(* ===== verification/StreamBuf.v ===== *)
(** * In-memory streams

    src/rust/kernel/src/core/stream/mod.rs: the append-only buffer behind
    DT_STREAM ([MemoryStreamBackend]), its reads by byte offset, and the steps of a
    writer and a reader that run concurrently. *)

From S2P Require Import Prelude Bytes Codec.

Definition FRAME_HEADER : N := 4.

Inductive StreamError :=
  | StreamClosed (what : string)
  | StreamFull (tail capacity : N)
  | StreamEmpty
  | StreamClosedEmpty
  | StreamOversized (len capacity : N)
  | StreamInvalidOffset (offset tail : N)
  | StreamTruncated (earliest requested : N)
  | StreamReadFailed (what : string)
  | StreamNotReplicated (what : string).

Record MemoryStream := mkStream {
  ms_buf : string;
  ms_capacity : N;
  ms_tail : N;
  ms_closed : bool;
  ms_push_count : N;
  ms_msg_count : N;
  ms_last_append : Z }.

Definition stream_new (capacity : N) : MemoryStream :=
  mkStream (zeros (N.to_nat capacity)) capacity 0 false 0 0 0.

Definition stream_close (s : MemoryStream) : MemoryStream :=
  mkStream (ms_buf s) (ms_capacity s) (ms_tail s) true (ms_push_count s) (ms_msg_count s) (ms_last_append s).

Definition with_buf (b : string) (s : MemoryStream) : MemoryStream :=
  mkStream b (ms_capacity s) (ms_tail s) (ms_closed s) (ms_push_count s) (ms_msg_count s) (ms_last_append s).

(** ** [push] *)

(** Before the writer lock: [Some r] returns. *)
Definition stream_admit (data : string) (s : MemoryStream) : option (result StreamError N) :=
  if ms_closed s then Some (Err (StreamClosed "write to closed stream"))
  else if (slen data =? 0)%N then Some (Ok (ms_tail s))
  else if (ms_capacity s <? slen data)%N then Some (Err (StreamOversized (slen data) (ms_capacity s)))
  else None.

Definition stream_full (data : string) (s : MemoryStream) : bool :=
  (ms_capacity s <? ms_tail s + (FRAME_HEADER + slen data))%N.

Definition write_header (data : string) (s : MemoryStream) : option MemoryStream :=
  b ← overwrite (ms_tail s) (u32_to_le (wrap32 (slen data))) (ms_buf s); Some (with_buf b s).

Definition write_payload (data : string) (s : MemoryStream) : option MemoryStream :=
  b ← overwrite (ms_tail s + FRAME_HEADER) data (ms_buf s); Some (with_buf b s).

Definition publish_tail (data : string) (s : MemoryStream) : MemoryStream :=
  mkStream (ms_buf s) (ms_capacity s) (ms_tail s + (FRAME_HEADER + slen data)) (ms_closed s)
    (ms_push_count s) (ms_msg_count s) (ms_last_append s).

(** The counters and [stamp_now_monotonic]: the clock reads [now]. *)
Definition count_append (now : Z) (s : MemoryStream) : MemoryStream :=
  mkStream (ms_buf s) (ms_capacity s) (ms_tail s) (ms_closed s) (wrap64 (ms_push_count s + 1))
    (wrap64 (ms_msg_count s + 1)) (Z.max (ms_last_append s) now).

Definition last_append_ms (s : MemoryStream) : option Z :=
  if (ms_last_append s =? 0)%Z then None else Some (ms_last_append s).

(** [push] run without interference; [None] is a panic. *)
Definition stream_push (now : Z) (data : string) (s : MemoryStream) :
    option (result StreamError N * MemoryStream) :=
  match stream_admit data s with
  | Some r => Some (r, s)
  | None =>
      if stream_full data s then Some (Err (StreamFull (ms_tail s) (ms_capacity s)), s)
      else
        s1 ← write_header data s;
        s2 ← write_payload data s1;
        Some (Ok (ms_tail s), count_append now (publish_tail data s2))
  end.

(** ** Reads *)

Definition stream_end (s : MemoryStream) : StreamError :=
  if ms_closed s then StreamClosedEmpty else StreamEmpty.

(** [read_at_position] after the load of [tail]. *)
Definition read_position (offset tail : N) (s : MemoryStream) : option (result StreamError (N * N * N)) :=
  if (tail <=? offset)%N then Some (Err (stream_end s))
  else if (tail <? offset + FRAME_HEADER)%N then Some (Err (StreamInvalidOffset offset tail))
  else
    hdr ← slice_at offset FRAME_HEADER (ms_buf s);
    let payload_len := le_val hdr in
    let payload_start := (offset + FRAME_HEADER)%N in
    let next_offset := (payload_start + payload_len)%N in
    Some (if (tail <? next_offset)%N then Err (StreamInvalidOffset offset tail)
          else Ok (payload_start, payload_len, next_offset)).

Definition stream_read_at (offset : N) (s : MemoryStream) : option (result StreamError (string * N)) :=
  r ← read_position offset (ms_tail s) s;
  match r with
  | Err e => Some (Err e)
  | Ok (payload_start, payload_len, next_offset) =>
      data ← slice_at payload_start payload_len (ms_buf s); Some (Ok (data, next_offset))
  end.

Fixpoint batch_loop (count : nat) (offset : N) (results : list string) (s : MemoryStream) :
    option (result StreamError (list string * N)) :=
  match count with
  | O => Some (Ok (results, offset))
  | S count =>
      r ← stream_read_at offset s;
      match r with
      | Ok (data, next) => batch_loop count next (results ++ [data]) s
      | Err (StreamEmpty | StreamClosedEmpty) => Some (Ok (results, offset))
      | Err e => Some (Err e)
      end
  end.

Definition stream_read_batch (offset : N) (count : nat) (s : MemoryStream) :
    option (result StreamError (list string * N)) := batch_loop count offset [] s.

(** ** A writer and a reader *)

Inductive AppendPc :=
  | AppendIdle
  | AppendLocked (data : string)
  | AppendHeader (data : string)
  | AppendPayload (data : string)
  | AppendPublish (data : string)
  | AppendCount
  | AppendPanic.

Inductive ReadPc :=
  | ReadIdle
  | ReadTail (offset tail : N)
  | ReadFrame (offset payload_start payload_len next_offset : N)
  | ReadGot (offset : N) (data : string) (next_offset : N)
  | ReadFailed (offset : N) (e : StreamError)
  | ReadPanic.

(** The writer, one reader, and the messages published so far. *)
Record StreamSystem := mkStreamSystem {
  ss_stream : MemoryStream;
  ss_writer : AppendPc;
  ss_reader : ReadPc;
  ss_log : list string }.

Inductive stream_step : StreamSystem → StreamSystem → Prop :=
  | append_admit s r log data :
      (0 < slen data ≤ ms_capacity s)%N →
      stream_step (mkStreamSystem s AppendIdle r log) (mkStreamSystem s (AppendLocked data) r log)
  | append_check s r log data :
      stream_step (mkStreamSystem s (AppendLocked data) r log)
        (mkStreamSystem s (if stream_full data s then AppendIdle else AppendHeader data) r log)
  | append_header s r log data s' :
      write_header data s = Some s' →
      stream_step (mkStreamSystem s (AppendHeader data) r log) (mkStreamSystem s' (AppendPayload data) r log)
  | append_header_panic s r log data :
      write_header data s = None →
      stream_step (mkStreamSystem s (AppendHeader data) r log) (mkStreamSystem s AppendPanic r log)
  | append_payload s r log data s' :
      write_payload data s = Some s' →
      stream_step (mkStreamSystem s (AppendPayload data) r log) (mkStreamSystem s' (AppendPublish data) r log)
  | append_payload_panic s r log data :
      write_payload data s = None →
      stream_step (mkStreamSystem s (AppendPayload data) r log) (mkStreamSystem s AppendPanic r log)
  | append_publish s r log data :
      stream_step (mkStreamSystem s (AppendPublish data) r log)
        (mkStreamSystem (publish_tail data s) AppendCount r (log ++ [data]))
  | append_count s r log now :
      stream_step (mkStreamSystem s AppendCount r log) (mkStreamSystem (count_append now s) AppendIdle r log)
  | read_load s w r log offset :
      stream_step (mkStreamSystem s w r log) (mkStreamSystem s w (ReadTail offset (ms_tail s)) log)
  | read_frame s w log offset tail start len next :
      read_position offset tail s = Some (Ok (start, len, next)) →
      stream_step (mkStreamSystem s w (ReadTail offset tail) log)
        (mkStreamSystem s w (ReadFrame offset start len next) log)
  | read_error s w log offset tail e :
      read_position offset tail s = Some (Err e) →
      stream_step (mkStreamSystem s w (ReadTail offset tail) log) (mkStreamSystem s w (ReadFailed offset e) log)
  | read_panic s w log offset tail :
      read_position offset tail s = None →
      stream_step (mkStreamSystem s w (ReadTail offset tail) log) (mkStreamSystem s w ReadPanic log)
  | read_copy s w log offset start len next data :
      slice_at start len (ms_buf s) = Some data →
      stream_step (mkStreamSystem s w (ReadFrame offset start len next) log)
        (mkStreamSystem s w (ReadGot offset data next) log)
  | read_copy_panic s w log offset start len next :
      slice_at start len (ms_buf s) = None →
      stream_step (mkStreamSystem s w (ReadFrame offset start len next) log)
        (mkStreamSystem s w ReadPanic log)
  | stream_step_close s w r log :
      stream_step (mkStreamSystem s w r log) (mkStreamSystem (stream_close s) w r log).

****

■ Exercise description ■
The answer consists only of the lines from the one containing "read_position offset tail s = None →" to the end of the records, each written out exactly.

■ Written answer ■
      read_position offset tail s = None →
      stream_step (mkStreamSystem s w (ReadTail offset tail) log) (mkStreamSystem s w ReadPanic log)
  | read_copy s w log offset start len next data :
      slice_at start len (ms_buf s) = Some data →
      stream_step (mkStreamSystem s w (ReadFrame offset start len next) log)
        (mkStreamSystem s w (ReadGot offset data next) log)
  | read_copy_panic s w log offset start len next :
      slice_at start len (ms_buf s) = None →
      stream_step (mkStreamSystem s w (ReadFrame offset start len next) log)
        (mkStreamSystem s w ReadPanic log)
  | stream_step_close s w r log :
      stream_step (mkStreamSystem s w r log) (mkStreamSystem (stream_close s) w r log).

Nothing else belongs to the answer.